**AVAILABLE RECORDS**
****
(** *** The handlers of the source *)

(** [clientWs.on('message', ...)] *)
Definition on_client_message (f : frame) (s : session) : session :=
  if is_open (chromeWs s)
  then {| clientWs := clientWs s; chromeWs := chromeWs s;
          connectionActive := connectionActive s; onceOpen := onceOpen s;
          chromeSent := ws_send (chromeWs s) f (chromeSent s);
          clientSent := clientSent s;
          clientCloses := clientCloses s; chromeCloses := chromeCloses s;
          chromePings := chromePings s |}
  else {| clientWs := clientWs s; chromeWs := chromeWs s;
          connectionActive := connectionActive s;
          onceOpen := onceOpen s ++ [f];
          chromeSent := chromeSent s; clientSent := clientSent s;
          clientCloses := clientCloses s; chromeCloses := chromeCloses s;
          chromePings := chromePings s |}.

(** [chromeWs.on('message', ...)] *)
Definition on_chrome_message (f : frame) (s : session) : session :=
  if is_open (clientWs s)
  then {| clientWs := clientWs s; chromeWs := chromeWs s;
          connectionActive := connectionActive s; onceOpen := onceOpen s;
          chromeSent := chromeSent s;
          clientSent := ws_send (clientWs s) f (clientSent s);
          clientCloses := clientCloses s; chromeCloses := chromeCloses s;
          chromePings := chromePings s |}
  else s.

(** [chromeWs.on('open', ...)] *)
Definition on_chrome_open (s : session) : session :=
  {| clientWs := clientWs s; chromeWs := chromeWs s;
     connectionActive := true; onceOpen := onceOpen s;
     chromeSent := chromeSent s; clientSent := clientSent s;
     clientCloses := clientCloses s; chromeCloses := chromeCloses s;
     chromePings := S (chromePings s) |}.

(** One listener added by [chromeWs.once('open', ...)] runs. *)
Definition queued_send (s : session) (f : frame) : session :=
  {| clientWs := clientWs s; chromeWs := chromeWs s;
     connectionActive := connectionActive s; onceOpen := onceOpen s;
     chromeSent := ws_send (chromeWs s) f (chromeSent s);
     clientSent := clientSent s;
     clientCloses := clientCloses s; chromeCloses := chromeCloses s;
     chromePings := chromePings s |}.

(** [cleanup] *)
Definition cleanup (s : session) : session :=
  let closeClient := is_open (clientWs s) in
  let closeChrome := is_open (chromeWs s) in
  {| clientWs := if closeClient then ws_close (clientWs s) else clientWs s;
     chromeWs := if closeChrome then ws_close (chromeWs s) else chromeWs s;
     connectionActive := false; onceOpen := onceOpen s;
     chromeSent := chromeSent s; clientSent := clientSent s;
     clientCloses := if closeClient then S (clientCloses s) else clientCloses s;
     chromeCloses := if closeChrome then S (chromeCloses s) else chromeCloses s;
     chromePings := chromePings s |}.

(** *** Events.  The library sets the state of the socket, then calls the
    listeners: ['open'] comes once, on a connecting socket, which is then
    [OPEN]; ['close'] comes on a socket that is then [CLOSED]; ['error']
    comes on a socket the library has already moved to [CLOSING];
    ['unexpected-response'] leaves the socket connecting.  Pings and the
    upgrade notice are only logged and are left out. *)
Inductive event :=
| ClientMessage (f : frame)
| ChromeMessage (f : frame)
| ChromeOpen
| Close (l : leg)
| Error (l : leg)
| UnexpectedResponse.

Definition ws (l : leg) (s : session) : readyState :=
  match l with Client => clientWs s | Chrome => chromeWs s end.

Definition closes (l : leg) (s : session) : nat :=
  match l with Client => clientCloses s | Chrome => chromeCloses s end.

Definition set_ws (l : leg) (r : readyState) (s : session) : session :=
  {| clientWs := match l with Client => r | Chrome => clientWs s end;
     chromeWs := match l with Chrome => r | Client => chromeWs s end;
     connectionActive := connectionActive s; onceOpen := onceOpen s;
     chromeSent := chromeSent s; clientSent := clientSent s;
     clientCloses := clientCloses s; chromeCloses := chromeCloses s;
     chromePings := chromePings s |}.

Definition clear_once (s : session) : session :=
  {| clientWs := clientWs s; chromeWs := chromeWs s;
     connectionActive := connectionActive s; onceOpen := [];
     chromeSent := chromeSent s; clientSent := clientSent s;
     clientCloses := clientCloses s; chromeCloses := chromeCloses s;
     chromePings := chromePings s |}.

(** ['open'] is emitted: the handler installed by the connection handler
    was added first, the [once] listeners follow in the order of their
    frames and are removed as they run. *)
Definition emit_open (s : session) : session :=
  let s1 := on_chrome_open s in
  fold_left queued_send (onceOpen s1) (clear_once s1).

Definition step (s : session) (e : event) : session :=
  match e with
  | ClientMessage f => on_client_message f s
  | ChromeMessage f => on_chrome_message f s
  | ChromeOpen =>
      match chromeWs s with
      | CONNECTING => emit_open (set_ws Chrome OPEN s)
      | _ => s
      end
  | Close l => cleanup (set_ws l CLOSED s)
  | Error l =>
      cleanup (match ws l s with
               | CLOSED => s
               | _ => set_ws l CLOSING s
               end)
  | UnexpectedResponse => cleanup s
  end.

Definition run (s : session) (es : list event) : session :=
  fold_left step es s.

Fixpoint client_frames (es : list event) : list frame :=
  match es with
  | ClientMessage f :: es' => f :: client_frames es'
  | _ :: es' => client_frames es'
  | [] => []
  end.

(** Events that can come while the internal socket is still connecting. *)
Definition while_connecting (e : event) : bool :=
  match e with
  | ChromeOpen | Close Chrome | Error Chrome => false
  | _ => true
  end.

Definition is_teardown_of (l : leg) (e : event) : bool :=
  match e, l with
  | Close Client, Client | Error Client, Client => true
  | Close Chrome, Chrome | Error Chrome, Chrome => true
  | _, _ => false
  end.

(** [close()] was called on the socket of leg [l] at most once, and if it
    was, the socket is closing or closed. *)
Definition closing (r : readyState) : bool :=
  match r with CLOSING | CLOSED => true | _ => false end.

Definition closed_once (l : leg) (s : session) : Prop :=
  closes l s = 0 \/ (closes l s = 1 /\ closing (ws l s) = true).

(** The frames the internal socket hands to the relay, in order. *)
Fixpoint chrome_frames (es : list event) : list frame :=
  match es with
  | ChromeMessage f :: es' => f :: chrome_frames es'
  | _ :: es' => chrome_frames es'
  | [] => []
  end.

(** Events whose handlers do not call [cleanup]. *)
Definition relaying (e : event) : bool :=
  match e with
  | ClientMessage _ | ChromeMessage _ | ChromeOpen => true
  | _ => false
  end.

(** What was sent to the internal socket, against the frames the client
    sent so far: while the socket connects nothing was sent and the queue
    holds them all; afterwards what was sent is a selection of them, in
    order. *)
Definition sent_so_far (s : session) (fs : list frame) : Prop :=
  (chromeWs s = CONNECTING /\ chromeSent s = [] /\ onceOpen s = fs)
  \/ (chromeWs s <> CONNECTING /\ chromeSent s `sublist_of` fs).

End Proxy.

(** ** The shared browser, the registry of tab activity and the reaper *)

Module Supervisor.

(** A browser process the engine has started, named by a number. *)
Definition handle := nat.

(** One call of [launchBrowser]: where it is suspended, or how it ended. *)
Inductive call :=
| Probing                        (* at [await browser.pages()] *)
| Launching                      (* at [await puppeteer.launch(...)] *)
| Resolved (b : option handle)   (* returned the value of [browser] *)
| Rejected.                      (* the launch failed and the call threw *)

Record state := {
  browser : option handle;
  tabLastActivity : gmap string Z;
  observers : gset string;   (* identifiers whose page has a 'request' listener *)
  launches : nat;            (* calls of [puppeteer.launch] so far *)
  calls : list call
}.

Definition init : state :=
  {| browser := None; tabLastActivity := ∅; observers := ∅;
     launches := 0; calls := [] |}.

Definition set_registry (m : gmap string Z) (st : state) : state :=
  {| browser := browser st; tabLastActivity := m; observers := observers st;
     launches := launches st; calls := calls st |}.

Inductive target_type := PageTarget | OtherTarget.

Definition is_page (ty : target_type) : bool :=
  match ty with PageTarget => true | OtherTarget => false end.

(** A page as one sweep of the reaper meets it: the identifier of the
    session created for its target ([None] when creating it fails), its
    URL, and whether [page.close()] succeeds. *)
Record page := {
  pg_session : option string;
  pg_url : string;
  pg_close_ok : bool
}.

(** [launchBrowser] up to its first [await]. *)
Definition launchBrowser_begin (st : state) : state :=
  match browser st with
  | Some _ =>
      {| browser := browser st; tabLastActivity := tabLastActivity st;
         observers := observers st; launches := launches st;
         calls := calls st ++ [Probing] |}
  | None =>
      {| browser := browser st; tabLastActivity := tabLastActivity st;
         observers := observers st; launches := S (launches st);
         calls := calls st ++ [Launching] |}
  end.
****
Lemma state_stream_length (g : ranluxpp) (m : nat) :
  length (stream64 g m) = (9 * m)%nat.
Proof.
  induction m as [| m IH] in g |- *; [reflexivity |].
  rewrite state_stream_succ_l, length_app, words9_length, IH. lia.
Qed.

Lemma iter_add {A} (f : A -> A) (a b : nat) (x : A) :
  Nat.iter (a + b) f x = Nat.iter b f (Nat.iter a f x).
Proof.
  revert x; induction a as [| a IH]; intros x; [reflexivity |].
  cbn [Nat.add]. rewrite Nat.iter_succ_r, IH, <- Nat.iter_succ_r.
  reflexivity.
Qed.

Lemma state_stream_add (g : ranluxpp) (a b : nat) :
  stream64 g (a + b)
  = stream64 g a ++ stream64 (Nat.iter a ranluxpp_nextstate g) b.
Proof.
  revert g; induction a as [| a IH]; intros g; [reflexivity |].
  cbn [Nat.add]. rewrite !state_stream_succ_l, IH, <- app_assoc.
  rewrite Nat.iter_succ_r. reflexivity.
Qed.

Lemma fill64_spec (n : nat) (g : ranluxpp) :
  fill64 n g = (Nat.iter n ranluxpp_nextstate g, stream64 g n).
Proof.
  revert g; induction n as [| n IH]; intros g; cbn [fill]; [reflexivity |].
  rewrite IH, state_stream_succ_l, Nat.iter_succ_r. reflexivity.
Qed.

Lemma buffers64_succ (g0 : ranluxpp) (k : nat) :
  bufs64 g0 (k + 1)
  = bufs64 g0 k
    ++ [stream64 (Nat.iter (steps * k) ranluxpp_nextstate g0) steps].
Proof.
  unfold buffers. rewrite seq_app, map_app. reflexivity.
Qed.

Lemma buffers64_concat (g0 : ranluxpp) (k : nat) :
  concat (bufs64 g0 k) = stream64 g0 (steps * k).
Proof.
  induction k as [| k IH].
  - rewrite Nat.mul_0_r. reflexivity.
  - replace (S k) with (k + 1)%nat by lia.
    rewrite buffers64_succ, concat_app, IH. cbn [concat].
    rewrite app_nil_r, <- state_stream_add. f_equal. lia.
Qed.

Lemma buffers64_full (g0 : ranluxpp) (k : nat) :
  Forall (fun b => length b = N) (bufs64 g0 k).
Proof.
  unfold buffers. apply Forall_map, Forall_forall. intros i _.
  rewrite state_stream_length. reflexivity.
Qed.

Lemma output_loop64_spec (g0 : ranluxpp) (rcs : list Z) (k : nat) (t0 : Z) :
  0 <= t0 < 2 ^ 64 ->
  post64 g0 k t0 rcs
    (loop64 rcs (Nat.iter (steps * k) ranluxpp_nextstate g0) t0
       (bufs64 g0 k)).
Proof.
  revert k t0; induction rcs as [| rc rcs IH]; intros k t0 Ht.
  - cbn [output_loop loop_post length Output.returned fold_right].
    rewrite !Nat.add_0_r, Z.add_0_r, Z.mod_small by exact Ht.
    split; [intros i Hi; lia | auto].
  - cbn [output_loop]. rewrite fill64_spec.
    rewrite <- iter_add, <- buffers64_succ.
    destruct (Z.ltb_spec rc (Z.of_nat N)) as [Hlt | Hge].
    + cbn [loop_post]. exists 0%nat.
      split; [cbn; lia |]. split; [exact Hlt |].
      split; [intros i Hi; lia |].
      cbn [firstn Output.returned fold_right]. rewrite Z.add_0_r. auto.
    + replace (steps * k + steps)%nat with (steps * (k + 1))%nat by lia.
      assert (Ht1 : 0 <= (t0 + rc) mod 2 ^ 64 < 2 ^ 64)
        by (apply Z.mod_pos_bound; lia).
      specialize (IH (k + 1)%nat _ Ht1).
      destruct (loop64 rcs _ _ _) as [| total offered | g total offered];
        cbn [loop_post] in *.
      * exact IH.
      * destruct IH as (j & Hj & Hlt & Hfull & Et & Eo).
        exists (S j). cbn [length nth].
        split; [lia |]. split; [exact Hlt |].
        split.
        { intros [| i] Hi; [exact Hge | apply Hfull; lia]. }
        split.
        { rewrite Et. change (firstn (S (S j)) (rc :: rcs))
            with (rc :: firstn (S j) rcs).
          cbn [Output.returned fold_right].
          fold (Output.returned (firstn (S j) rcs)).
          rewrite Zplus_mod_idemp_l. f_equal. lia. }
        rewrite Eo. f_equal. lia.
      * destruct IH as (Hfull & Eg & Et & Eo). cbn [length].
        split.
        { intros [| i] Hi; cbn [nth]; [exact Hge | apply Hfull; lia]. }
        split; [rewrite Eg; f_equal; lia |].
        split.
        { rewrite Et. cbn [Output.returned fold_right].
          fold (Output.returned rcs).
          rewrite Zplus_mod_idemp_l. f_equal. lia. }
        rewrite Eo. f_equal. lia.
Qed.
****
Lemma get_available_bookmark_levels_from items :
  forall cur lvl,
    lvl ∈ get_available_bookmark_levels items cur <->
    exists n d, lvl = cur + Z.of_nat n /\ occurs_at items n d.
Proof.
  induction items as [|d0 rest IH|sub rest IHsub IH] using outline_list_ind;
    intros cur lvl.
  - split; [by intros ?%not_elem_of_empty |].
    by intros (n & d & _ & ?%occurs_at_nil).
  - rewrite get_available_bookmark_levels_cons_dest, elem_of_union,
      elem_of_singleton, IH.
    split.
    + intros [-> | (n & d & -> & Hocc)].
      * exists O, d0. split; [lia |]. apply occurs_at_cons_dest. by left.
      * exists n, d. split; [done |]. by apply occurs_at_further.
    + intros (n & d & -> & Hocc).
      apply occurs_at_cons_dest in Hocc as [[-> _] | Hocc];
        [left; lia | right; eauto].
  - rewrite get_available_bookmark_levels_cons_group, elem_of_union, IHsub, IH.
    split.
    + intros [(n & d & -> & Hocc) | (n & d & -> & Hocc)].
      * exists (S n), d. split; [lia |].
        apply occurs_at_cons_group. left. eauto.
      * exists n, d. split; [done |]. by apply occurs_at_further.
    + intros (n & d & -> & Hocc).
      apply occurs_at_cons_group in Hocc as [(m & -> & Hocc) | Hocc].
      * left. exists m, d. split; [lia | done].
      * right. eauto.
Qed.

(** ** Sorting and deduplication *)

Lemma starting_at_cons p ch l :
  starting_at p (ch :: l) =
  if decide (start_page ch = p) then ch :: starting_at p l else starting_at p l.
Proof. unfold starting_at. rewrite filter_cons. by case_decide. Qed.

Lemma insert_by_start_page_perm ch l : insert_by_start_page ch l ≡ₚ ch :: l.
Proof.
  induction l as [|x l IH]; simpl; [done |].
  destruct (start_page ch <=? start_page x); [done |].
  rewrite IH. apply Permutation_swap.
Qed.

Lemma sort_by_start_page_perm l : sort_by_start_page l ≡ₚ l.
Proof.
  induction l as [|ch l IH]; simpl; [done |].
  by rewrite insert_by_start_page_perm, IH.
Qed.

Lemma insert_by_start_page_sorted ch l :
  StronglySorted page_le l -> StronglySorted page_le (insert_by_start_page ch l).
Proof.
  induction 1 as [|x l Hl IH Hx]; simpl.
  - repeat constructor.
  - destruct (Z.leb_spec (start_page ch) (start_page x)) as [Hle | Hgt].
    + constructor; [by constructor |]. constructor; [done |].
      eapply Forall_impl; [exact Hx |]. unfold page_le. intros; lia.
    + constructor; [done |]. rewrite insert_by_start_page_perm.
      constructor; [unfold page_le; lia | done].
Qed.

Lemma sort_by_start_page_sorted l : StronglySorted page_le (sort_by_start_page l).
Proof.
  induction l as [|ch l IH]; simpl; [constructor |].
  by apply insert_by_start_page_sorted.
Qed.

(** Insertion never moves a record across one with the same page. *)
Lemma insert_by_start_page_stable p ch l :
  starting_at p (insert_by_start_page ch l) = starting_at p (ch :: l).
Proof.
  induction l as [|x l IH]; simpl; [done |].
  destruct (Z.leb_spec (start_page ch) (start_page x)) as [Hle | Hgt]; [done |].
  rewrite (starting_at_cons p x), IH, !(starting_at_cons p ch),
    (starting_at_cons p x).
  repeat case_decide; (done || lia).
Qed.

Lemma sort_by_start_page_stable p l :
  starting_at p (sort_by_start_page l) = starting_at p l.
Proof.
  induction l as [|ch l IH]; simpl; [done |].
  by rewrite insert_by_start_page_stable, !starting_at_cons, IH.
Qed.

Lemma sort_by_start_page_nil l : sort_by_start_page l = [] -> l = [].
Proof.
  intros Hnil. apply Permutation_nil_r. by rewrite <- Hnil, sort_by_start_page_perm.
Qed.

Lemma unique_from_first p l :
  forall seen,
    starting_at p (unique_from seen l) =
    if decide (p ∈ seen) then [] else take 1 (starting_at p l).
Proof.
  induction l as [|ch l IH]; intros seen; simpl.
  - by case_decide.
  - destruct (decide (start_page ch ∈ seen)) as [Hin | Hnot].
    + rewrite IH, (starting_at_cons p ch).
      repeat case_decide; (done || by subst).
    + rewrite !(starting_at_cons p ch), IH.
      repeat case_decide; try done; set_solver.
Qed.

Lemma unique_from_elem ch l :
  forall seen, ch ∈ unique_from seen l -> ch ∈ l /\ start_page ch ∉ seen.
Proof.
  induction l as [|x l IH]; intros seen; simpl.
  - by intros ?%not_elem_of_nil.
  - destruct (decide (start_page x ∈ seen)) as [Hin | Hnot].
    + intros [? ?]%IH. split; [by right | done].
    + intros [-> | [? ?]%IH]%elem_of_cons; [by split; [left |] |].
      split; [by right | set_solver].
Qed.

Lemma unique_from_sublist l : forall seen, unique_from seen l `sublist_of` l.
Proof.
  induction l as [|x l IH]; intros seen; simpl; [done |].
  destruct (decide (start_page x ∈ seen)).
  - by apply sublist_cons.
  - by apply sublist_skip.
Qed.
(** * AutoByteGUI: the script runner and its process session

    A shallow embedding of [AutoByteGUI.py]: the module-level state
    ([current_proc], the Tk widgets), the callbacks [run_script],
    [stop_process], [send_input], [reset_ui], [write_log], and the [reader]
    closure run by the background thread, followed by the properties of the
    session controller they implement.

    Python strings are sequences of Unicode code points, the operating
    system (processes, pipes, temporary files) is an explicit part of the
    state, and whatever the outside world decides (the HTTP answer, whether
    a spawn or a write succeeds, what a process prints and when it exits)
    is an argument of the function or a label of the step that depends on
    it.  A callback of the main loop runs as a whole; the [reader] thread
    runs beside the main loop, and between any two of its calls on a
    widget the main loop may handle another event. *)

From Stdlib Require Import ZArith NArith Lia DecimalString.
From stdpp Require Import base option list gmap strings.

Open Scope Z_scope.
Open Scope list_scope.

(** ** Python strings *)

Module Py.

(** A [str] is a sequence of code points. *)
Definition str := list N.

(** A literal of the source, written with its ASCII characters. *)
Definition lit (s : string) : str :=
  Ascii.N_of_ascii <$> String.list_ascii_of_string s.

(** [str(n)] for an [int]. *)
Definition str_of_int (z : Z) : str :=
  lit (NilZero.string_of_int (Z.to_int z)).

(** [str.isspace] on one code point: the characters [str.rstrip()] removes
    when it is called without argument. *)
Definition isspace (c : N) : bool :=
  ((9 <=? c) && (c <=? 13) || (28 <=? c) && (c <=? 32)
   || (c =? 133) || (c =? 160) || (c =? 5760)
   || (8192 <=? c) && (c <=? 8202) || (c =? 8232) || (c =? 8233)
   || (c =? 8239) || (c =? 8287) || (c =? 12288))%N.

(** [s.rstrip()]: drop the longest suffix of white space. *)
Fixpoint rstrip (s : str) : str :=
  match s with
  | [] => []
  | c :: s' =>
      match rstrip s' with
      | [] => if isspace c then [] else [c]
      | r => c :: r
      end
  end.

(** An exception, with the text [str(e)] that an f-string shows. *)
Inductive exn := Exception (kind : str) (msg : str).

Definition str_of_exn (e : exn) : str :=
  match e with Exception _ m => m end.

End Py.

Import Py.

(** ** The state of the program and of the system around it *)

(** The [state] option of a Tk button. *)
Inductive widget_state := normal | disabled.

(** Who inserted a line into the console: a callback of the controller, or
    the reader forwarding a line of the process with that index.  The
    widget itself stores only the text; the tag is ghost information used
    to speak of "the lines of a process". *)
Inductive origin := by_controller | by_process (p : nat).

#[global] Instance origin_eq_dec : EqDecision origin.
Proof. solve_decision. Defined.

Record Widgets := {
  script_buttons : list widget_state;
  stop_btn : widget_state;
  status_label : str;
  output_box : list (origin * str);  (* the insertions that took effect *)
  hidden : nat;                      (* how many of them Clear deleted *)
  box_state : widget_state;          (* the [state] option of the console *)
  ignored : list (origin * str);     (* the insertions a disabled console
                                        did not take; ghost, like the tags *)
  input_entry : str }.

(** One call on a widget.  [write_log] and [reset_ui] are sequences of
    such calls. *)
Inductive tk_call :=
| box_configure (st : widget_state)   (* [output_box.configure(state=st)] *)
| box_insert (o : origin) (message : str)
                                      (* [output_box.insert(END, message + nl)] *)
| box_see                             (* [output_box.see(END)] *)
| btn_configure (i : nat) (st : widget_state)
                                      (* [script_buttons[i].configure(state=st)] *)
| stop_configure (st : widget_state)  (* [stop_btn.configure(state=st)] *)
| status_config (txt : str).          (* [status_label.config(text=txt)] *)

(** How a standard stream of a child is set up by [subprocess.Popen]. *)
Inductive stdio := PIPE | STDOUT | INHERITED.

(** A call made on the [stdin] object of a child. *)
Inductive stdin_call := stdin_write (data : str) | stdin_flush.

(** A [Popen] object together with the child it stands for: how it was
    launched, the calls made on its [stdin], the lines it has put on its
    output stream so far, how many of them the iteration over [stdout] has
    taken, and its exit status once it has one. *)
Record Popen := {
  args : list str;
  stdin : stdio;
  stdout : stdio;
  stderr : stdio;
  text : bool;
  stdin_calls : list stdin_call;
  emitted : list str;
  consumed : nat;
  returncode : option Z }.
****
**THE TASK**
Determine how many lines in the listing include the string "Scope", and answer with that number alone.

**SOLUTION TO THE PROBLEM**
2